Rania Matar: SHE
Rania Matar’s monograph SHE (published by Radius Books, 2021) embraces the cultural connections and identity of young women living in the United States and in the Middle East. Being a Lebanese-born American woman, her work is informed by personal experience related to cultural belonging.
SHE features portraits of women in their 20s, a time period in a young woman’s life that can be associated with transition into womanhood. Each photograph is set within the natural environment or sometimes, in an interior space. Each portrait conveys a sense of individuality, beauty, mystery and intrigue.
The book cover sets the tone of the publication. Opening up into an assemblage of individual photographs featured within the book, they overlap and become one. Along with the bold red color on the flip side, they envelop the powerful message within.
Matar shows us that the individual is divine. She also offers us the opportunity to span cultural lines and embrace the intrinsic strengths and vulnerabilities of women coming of age.
As a Lebanese-born American woman and mother, my cross-cultural experiences inform my art. I have dedicated my work to exploring issues of personal and collective identity through photographs of female adolescence and womanhood – both in the United States where I live and the Middle East where I am from
I am focusing in this project on young women in their twenties – the ages of my own daughters. They are leaving the cocoon of home and entering adulthood. Whereas in earlier projects, I photographed young women in relationship to the curated and controlled environment of their bedrooms, I am photographing them here in the larger environment they find themselves in after they leave home, the more global and complicated backdrop that now constitutes their lives in transitions.

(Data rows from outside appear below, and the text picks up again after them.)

Lemma variants_agree_witness :
  Alt.normalize "tx" (rawOf message211low) = normalize "tx" (rawOf message211low).
Proof.
  apply variants_agree. intros instr Hin.
  apply list_elem_of_singleton in Hin. subst instr. split; [|split].
  - by eexists.
  - intros pid Hpid. injection Hpid as <-. reflexivity.
  - intros accs i Haccs Hi _. injection Haccs as <-.
    repeat (apply elem_of_cons in Hi as [-> | Hi]; [reflexivity|]).
    by apply elem_of_nil in Hi.
Defined.

(** ** The loop of the normalizer in closed form *)

Lemma step_budget m keyList st instr st' :
  step m keyList st instr = Returned st' →
  ls_computeBudget st'
  = match unitLimitOf keyList instr with
    | Some v => Some v
    | None => ls_computeBudget st
    end.
Proof.
  unfold step, unitLimitOf, isBudget. intros Hstep.
  destruct (resolveProgramId keyList instr) as [pid|].
  - destruct (String.eqb pid COMPUTE_BUDGET_ID) eqn:Hcb.
    + apply String.eqb_eq in Hcb. subst pid. injection Hstep as <-. cbn.
      rewrite bool_decide_eq_true_2 by done. unfold budgetOf.
      by case_bool_decide.
    + apply String.eqb_neq in Hcb.
      rewrite bool_decide_eq_false_2 by congruence.
      destruct (describe pid instr) as [d|]; [|done].
      cbn in Hstep. by injection Hstep as <-.
  - injection Hstep as <-. by rewrite bool_decide_eq_false_2 by done.
Qed.
(** X22: The controller has no notion of the age of a sample. Once it is in
    step (queue empty, the fraction of [current_distance] sent), cycles
    before which nothing is published change nothing, however many they
    are: each one only receives and sleeps its 10 ms, the distance in use
    and the fraction the robot was told stay what they were, and nothing
    is sent. *)
Theorem stale_distance_is_held :
  forall (robot : Robot) (n a k : nat) (s : State),
    distance_queue s = Queue.new ->
    previous_speed_fraction s
    = calculate_speed_fraction (current_distance s) ->
    (forall i, (i < n)%nat ->
       receive_outcome robot a (k + i) = StatePacket
       /\ arrivals robot a (k + i) = []) ->
    exists s' : State,
      cycles robot n a k s = (Ret tt, s')
      /\ trace s' = trace s ++ idle_cycles n
      /\ distance_queue s' = Queue.new
      /\ current_distance s' = current_distance s
      /\ previous_speed_fraction s' = previous_speed_fraction s
      /\ now s' = now s + 10 * Z.of_nat n.
Proof.
  intros robot n. induction n as [| n IH]; intros a k s Hq Hp Hok.
  - exists s. cbn [cycles ret idle_cycles repeat List.concat].
    rewrite app_nil_r, Z.add_0_r. auto 8.
  - destruct (Hok 0%nat ltac:(lia)) as (Hr & Ha).
    rewrite Nat.add_0_r in Hr, Ha.
    rewrite cycles_step. unfold cycle_body. run_stmt.
    rewrite Hr, Ha, put_all_app, app_nil_r.
    match goal with |- context [on_state_packet robot a k ?s0] =>
      destruct (on_state_packet_spec robot a k s0)
        as (r & s1 & Heq & Hd1 & Hq1 & Hn1 & _ & Hquiet & _);
      rewrite Heq; revert Hd1 Hq1 Hn1 Hquiet
    end.
    unfold gate, cycle_fraction. run_stmt.
    rewrite Hq, consume_latest_last. cbn [last fst Queue.new].
    intros Hd1 Hq1 Hn1 Hquiet.
    destruct Hquiet as (-> & Ht1 & Hp1 & _).
    { destruct (input_data s) as [obj |]; [| reflexivity].
      rewrite Hp, (neqb_same _ (table_fraction _)). apply andb_false_r. }
    run_stmt.
    match goal with |- context [cycles robot n a (S k) ?s2] =>
      destruct (IH a (S k) s2) as (s' & Hrun & Ht & Hq' & Hd & Hp' & Hn)
    end.
    + run_stmt. exact Hq1.
    + run_stmt. rewrite Hp1, Hd1. exact Hp.
    + intros i Hi. replace (S k + i)%nat with (k + S i)%nat by lia.
      apply Hok. lia.
    + revert Ht Hq' Hd Hp' Hn. run_stmt. intros Ht Hq' Hd Hp' Hn.
      exists s'. split; [exact Hrun |].
      split; [rewrite Ht, Ht1, idle_cycles_S, <- !app_assoc; reflexivity |].
      split; [exact Hq' |]. split; [rewrite Hd; exact Hd1 |].
      split; [rewrite Hp'; exact Hp1 |].
      rewrite Hn, Hn1. change (1000 / RTDE_FREQUENCY) with 10. lia.
Qed.

(** An instance: one sample of 3.5 m is consumed, the robot is told to run
    at full speed, and then no sample comes any more; ten seconds (1000
    cycles) later the controller still works with 3.5 m and the robot
    still has 1.0. *)
Lemma stale_distance_is_held_witness :
  exists s' : State,
    cycles (responsive_robot full_recipe_object) 1000 0 1
      (snd (cycles approaching_robot 1 0 0
              (after_handshake full_recipe_object)))
    = (Ret tt, s')
    /\ current_distance s' = lit "3.5"
    /\ previous_speed_fraction s' = lit "1.0"
    /\ now s' = 10010.
Proof.
  destruct (stale_distance_is_held (responsive_robot full_recipe_object)
              1000 0 1
              (snd (cycles approaching_robot 1 0 0
                      (after_handshake full_recipe_object))))
    as (s' & Heq & _ & _ & Hd & Hp & Hn).
  - reflexivity.
  - vm_compute. reflexivity.
  - intros i _. split; reflexivity.
  - exists s'. split; [exact Heq |].
    split; [rewrite Hd; vm_compute; reflexivity |].
    split; [rewrite Hp; vm_compute; reflexivity |].
    rewrite Hn. reflexivity.
Defined.

End StaleExtras.

(* ================================================================== *)
(** * Further properties of the supervisor loop *)

Section SupervisorRunFacts.

Import Supervisor SupervisorRun.
Local Open Scope string_scope.

Variable py_float : string -> option float.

I portray the raw beauty of their age, their individuality, physicality, texture, and mystery. I photograph them the way I, a woman and a mother, see them: beautiful, alive, creating a personal narrative with them. The process is collaborative and the photo session evolves organically as the women become active participants in the image-making process, presiding over the environment, and making it their own. They climb on rocks and trees, jump fully dressed in dirty water and waterfalls, crawl under thorns, trespass into abandoned buildings, embracing life and getting dirty, takings risks and having fun. Given the space to express themselves, they are willing to experiment and go places neither of us thought possible just moments earlier. As a result I find myself focusing on their strength and their majestic presence.
My work addresses the states of ‘Becoming’ – the fraught beauty and the vulnerability of growing up – in the context of the visceral relationships to our physical environment and universal humanity, but it is also about collaboration, experimentation, performance, empowerment, and about pushing the limits of creativity and self-expression ‐ both for the young women and for myself.<
By collaborating with women in the United States and the Middle East, I focus on our essence, our physicality and the commonalities that make us human, ultimately highlighting how female subjectivity develops in parallel forms across cultural lines.
@Rania Matar 2022
Rania Matar was born and raised in Lebanon and moved to the U.S. in 1984. She has received several grants and awards including a 2019 CENTER First Place Choice Award, 2018 Guggenheim Fellowship, 2017 Mellon Foundation artist-in-residency grant at the Gund Gallery at Kenyon College, 2011 Legacy Award at the Griffin Museum of Photography, 2011 and 2007 Massachusetts Cultural Council artist fellowships. Matar’s work has been exhibited in museums worldwide. In 2008 she was a finalist for the Foster Award at the Institute of Contemporary Art/Boston, with an accompanying solo exhibition. She had mid-career retrospectives at the Cleveland Museum of Art, the Amon Carter Museum of American Art, and the American University of Beirut Museum. Her work is in the permanent collections of several museums, institutions and private collections worldwide, including the Los Angeles County Museum of Art, Nelson Atkins Museum of Art, Museum of Fine Arts, Boston, and Museum of Fine Arts, Houston.